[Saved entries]
————————
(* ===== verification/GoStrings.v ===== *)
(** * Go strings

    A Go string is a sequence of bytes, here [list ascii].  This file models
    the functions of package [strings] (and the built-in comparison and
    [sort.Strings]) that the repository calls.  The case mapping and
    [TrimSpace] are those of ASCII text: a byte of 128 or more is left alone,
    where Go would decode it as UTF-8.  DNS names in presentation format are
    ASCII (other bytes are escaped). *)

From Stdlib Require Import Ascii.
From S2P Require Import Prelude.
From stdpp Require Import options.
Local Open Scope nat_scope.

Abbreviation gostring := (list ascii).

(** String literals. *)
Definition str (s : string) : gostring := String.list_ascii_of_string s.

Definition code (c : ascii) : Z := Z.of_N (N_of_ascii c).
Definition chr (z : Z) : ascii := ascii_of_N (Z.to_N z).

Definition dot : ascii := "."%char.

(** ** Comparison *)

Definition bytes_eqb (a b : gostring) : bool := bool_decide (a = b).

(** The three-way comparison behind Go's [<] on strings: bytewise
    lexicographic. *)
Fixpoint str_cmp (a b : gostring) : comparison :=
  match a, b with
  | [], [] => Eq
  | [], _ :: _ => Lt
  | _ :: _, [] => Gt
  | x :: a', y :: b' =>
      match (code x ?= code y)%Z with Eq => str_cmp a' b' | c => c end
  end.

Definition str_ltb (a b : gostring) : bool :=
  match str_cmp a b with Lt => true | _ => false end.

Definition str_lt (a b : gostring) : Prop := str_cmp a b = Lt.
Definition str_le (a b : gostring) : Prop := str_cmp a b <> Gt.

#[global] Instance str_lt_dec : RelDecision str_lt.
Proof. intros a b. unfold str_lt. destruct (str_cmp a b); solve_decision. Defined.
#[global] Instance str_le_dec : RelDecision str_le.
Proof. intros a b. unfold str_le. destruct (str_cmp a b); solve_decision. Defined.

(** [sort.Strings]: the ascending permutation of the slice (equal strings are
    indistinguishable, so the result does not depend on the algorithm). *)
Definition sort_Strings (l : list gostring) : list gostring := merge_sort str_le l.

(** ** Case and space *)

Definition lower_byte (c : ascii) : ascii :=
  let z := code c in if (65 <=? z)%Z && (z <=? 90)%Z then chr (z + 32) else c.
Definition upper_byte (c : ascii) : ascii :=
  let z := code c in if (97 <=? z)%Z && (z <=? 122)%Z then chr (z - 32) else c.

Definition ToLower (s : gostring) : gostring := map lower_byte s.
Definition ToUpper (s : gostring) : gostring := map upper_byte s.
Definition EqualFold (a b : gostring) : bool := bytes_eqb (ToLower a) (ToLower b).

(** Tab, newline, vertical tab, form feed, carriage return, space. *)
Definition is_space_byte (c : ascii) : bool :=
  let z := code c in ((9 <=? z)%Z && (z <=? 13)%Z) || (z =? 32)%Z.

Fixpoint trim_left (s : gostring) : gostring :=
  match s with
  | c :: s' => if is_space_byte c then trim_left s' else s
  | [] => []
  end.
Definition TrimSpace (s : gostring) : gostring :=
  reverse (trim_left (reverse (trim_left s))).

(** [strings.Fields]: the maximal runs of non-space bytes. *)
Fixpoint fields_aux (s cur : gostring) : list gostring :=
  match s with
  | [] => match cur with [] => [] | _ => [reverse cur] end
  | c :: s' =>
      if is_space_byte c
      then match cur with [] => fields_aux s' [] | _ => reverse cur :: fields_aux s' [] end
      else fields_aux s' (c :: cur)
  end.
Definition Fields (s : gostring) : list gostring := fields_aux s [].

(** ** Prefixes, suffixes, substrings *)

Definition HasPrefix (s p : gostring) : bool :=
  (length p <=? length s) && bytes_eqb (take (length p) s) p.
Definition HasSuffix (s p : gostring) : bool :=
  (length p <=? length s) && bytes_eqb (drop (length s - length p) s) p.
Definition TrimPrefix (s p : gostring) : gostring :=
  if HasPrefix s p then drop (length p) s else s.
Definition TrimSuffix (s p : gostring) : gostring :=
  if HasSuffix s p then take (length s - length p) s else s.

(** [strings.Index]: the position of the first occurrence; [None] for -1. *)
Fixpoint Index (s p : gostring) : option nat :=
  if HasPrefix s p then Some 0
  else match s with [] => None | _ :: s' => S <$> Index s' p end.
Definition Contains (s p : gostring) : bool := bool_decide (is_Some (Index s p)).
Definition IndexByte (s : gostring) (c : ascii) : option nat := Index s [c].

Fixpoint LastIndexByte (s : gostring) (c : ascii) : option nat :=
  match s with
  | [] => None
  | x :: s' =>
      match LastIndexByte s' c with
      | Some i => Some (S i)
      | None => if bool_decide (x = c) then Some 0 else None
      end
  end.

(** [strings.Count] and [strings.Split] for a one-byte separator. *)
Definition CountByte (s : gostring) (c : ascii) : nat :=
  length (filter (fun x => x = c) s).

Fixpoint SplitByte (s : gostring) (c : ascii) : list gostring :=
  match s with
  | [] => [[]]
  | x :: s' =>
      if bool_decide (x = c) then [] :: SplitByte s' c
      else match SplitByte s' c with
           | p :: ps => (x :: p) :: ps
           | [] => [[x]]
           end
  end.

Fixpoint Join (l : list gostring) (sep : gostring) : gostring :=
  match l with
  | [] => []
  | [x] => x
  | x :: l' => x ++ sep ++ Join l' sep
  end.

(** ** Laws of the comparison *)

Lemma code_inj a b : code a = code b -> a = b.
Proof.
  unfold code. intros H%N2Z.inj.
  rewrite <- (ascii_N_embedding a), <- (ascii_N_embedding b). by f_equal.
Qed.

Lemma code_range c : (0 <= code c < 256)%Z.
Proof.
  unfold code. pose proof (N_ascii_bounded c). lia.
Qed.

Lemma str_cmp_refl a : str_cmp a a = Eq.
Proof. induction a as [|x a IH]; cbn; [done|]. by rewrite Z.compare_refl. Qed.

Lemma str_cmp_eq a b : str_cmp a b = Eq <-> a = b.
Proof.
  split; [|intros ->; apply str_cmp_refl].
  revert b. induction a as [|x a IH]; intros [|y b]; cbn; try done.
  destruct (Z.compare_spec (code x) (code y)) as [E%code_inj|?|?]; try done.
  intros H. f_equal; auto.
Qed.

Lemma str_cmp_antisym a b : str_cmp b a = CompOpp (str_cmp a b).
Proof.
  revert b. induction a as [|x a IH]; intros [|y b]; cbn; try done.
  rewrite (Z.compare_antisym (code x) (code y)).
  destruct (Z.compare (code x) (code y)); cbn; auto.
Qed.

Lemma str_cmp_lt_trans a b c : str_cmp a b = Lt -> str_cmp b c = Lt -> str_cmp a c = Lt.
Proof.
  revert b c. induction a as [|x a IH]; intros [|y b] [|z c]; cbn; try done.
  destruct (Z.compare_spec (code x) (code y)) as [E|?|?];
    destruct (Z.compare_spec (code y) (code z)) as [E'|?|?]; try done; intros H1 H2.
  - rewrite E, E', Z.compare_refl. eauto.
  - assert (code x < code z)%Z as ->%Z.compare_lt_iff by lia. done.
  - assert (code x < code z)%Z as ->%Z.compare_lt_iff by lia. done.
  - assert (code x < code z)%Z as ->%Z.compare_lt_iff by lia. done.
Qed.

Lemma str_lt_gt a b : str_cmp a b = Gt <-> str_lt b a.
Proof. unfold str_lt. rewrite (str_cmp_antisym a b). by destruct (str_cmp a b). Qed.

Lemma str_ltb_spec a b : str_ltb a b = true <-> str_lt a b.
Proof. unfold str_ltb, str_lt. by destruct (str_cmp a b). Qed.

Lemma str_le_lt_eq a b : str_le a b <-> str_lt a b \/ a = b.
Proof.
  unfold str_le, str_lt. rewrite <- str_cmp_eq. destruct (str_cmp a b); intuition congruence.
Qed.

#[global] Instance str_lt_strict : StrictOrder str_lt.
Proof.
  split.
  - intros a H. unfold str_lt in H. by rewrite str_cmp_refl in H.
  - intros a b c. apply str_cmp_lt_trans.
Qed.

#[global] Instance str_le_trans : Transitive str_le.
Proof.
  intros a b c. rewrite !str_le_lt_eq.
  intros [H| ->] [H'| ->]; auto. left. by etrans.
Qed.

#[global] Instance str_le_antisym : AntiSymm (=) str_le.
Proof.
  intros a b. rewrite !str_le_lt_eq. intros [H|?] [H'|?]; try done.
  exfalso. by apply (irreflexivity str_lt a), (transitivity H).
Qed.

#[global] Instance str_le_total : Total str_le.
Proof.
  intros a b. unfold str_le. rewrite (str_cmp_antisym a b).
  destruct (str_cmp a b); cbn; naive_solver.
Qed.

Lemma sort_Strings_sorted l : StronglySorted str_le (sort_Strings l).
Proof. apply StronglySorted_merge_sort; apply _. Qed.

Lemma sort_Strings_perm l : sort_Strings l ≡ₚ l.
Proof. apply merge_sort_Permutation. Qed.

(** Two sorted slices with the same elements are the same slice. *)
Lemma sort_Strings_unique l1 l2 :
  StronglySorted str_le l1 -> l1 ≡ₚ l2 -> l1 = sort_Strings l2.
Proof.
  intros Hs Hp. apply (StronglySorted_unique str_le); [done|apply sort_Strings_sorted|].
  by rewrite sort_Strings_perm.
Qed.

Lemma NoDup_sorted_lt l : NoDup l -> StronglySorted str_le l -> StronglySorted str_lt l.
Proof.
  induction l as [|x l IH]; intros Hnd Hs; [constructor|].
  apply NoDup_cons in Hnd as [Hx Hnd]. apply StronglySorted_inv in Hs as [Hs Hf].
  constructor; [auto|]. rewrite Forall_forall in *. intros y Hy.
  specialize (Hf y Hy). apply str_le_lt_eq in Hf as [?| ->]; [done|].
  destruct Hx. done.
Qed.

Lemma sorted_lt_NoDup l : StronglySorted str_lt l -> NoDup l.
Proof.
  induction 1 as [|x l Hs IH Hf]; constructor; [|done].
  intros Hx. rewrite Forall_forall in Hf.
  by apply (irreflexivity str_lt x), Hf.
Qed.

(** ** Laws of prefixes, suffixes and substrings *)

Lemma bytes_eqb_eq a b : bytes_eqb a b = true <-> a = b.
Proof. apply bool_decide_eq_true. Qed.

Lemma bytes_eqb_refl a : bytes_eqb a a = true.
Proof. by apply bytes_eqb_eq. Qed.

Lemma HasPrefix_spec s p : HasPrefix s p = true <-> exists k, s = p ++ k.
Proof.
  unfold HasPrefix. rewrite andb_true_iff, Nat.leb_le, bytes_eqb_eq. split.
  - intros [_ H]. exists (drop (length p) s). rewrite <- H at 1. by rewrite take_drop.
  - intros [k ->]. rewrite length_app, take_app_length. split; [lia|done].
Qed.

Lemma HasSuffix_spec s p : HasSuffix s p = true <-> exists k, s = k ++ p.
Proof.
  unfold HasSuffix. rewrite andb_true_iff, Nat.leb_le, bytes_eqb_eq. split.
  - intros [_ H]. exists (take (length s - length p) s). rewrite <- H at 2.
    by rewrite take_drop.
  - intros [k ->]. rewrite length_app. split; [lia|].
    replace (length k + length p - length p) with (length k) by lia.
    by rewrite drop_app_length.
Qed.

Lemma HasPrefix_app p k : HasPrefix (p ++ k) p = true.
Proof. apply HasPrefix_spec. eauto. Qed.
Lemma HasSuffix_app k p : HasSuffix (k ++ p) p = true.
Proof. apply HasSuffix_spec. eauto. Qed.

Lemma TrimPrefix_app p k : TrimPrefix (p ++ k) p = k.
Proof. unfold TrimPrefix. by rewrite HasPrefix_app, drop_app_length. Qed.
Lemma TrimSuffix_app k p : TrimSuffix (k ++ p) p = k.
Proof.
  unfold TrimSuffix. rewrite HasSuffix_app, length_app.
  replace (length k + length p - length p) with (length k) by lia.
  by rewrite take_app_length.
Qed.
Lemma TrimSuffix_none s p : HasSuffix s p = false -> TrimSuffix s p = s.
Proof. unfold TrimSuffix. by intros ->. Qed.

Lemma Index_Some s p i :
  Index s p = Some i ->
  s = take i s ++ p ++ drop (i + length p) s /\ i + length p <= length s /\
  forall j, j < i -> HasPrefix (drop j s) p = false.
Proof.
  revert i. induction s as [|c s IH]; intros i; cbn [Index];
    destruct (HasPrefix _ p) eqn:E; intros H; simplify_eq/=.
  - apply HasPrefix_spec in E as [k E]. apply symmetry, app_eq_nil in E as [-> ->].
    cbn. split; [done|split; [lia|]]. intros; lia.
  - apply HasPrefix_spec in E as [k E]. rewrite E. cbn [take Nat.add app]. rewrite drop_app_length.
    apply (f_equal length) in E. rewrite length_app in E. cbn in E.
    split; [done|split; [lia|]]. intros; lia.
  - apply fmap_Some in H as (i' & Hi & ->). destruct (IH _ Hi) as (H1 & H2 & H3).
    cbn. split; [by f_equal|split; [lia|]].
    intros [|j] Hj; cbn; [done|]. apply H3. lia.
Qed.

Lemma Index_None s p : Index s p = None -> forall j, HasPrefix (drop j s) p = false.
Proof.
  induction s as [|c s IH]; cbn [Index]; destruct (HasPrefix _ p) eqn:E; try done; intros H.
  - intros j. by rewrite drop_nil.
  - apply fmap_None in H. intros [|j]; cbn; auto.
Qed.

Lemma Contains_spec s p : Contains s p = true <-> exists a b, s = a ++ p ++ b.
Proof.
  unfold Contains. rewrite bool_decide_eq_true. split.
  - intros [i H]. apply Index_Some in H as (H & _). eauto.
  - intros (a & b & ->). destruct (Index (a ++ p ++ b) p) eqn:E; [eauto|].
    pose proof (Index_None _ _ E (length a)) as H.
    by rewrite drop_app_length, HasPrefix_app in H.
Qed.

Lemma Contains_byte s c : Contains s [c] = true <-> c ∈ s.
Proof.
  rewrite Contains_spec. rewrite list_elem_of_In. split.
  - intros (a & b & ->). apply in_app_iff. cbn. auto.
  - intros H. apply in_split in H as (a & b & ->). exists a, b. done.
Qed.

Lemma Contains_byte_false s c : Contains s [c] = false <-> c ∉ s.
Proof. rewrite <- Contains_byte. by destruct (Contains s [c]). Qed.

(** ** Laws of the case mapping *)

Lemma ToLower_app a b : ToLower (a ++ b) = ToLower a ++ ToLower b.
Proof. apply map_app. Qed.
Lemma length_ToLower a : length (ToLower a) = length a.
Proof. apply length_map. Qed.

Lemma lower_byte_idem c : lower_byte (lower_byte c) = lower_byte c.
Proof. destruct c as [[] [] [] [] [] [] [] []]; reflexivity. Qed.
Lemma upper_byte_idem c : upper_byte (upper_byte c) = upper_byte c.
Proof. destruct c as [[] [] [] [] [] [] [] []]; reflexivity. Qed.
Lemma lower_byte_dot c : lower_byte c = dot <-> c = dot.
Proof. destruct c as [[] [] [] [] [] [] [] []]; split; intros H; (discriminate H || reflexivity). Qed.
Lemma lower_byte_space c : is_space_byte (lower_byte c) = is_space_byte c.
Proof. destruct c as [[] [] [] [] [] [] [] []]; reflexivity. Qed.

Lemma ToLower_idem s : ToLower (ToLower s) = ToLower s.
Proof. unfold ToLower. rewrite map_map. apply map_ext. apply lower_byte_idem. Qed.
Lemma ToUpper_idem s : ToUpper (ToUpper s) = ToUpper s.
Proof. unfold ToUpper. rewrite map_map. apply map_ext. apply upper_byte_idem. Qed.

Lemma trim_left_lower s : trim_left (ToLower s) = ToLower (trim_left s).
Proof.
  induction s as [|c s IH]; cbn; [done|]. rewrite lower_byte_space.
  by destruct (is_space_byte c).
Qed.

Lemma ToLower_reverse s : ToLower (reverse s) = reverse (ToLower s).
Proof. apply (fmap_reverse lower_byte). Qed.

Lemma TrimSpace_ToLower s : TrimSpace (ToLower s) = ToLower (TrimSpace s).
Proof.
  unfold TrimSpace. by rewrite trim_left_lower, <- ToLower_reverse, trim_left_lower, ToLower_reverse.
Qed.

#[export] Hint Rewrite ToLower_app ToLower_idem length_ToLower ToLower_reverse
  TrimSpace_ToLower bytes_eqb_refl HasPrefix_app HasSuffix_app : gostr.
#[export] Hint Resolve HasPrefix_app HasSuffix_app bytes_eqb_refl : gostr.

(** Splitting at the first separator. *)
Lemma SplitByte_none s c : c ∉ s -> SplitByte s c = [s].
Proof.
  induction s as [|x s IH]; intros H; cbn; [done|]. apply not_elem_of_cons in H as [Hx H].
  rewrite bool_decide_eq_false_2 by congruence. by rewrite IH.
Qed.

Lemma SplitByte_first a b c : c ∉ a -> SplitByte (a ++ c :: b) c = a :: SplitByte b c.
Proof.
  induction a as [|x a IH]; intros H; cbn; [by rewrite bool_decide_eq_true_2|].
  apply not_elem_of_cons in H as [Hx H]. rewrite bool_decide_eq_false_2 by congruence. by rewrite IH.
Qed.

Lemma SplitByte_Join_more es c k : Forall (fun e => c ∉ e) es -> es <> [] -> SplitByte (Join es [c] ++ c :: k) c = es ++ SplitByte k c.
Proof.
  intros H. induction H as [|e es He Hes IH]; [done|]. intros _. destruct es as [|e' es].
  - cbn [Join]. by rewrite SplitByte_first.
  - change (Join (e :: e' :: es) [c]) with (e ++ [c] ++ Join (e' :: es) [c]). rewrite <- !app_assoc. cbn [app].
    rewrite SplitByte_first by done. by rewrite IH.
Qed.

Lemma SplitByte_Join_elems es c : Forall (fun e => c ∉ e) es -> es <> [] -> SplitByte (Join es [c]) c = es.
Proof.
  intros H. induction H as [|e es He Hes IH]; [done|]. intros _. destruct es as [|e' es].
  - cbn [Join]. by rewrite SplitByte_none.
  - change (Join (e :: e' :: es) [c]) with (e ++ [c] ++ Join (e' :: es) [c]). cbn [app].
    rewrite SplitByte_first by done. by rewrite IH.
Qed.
————————
• _Work to complete_
Produce only the lines from the line containing "ps => (x :: p) :: ps" through the line containing "Proof. unfold str_ltb, str_lt.", inclusive of both, exactly as they stand in the entries above.

• _Answer section_
           | p :: ps => (x :: p) :: ps
           | [] => [[x]]
           end
  end.

Fixpoint Join (l : list gostring) (sep : gostring) : gostring :=
  match l with
  | [] => []
  | [x] => x
  | x :: l' => x ++ sep ++ Join l' sep
  end.

(** ** Laws of the comparison *)

Lemma code_inj a b : code a = code b -> a = b.
Proof.
  unfold code. intros H%N2Z.inj.
  rewrite <- (ascii_N_embedding a), <- (ascii_N_embedding b). by f_equal.
Qed.

Lemma code_range c : (0 <= code c < 256)%Z.
Proof.
  unfold code. pose proof (N_ascii_bounded c). lia.
Qed.

Lemma str_cmp_refl a : str_cmp a a = Eq.
Proof. induction a as [|x a IH]; cbn; [done|]. by rewrite Z.compare_refl. Qed.

Lemma str_cmp_eq a b : str_cmp a b = Eq <-> a = b.
Proof.
  split; [|intros ->; apply str_cmp_refl].
  revert b. induction a as [|x a IH]; intros [|y b]; cbn; try done.
  destruct (Z.compare_spec (code x) (code y)) as [E%code_inj|?|?]; try done.
  intros H. f_equal; auto.
Qed.

Lemma str_cmp_antisym a b : str_cmp b a = CompOpp (str_cmp a b).
Proof.
  revert b. induction a as [|x a IH]; intros [|y b]; cbn; try done.
  rewrite (Z.compare_antisym (code x) (code y)).
  destruct (Z.compare (code x) (code y)); cbn; auto.
Qed.

Lemma str_cmp_lt_trans a b c : str_cmp a b = Lt -> str_cmp b c = Lt -> str_cmp a c = Lt.
Proof.
  revert b c. induction a as [|x a IH]; intros [|y b] [|z c]; cbn; try done.
  destruct (Z.compare_spec (code x) (code y)) as [E|?|?];
    destruct (Z.compare_spec (code y) (code z)) as [E'|?|?]; try done; intros H1 H2.
  - rewrite E, E', Z.compare_refl. eauto.
  - assert (code x < code z)%Z as ->%Z.compare_lt_iff by lia. done.
  - assert (code x < code z)%Z as ->%Z.compare_lt_iff by lia. done.
  - assert (code x < code z)%Z as ->%Z.compare_lt_iff by lia. done.
Qed.

Lemma str_lt_gt a b : str_cmp a b = Gt <-> str_lt b a.
Proof. unfold str_lt. rewrite (str_cmp_antisym a b). by destruct (str_cmp a b). Qed.

Lemma str_ltb_spec a b : str_ltb a b = true <-> str_lt a b.
Proof. unfold str_ltb, str_lt. by destruct (str_cmp a b). Qed.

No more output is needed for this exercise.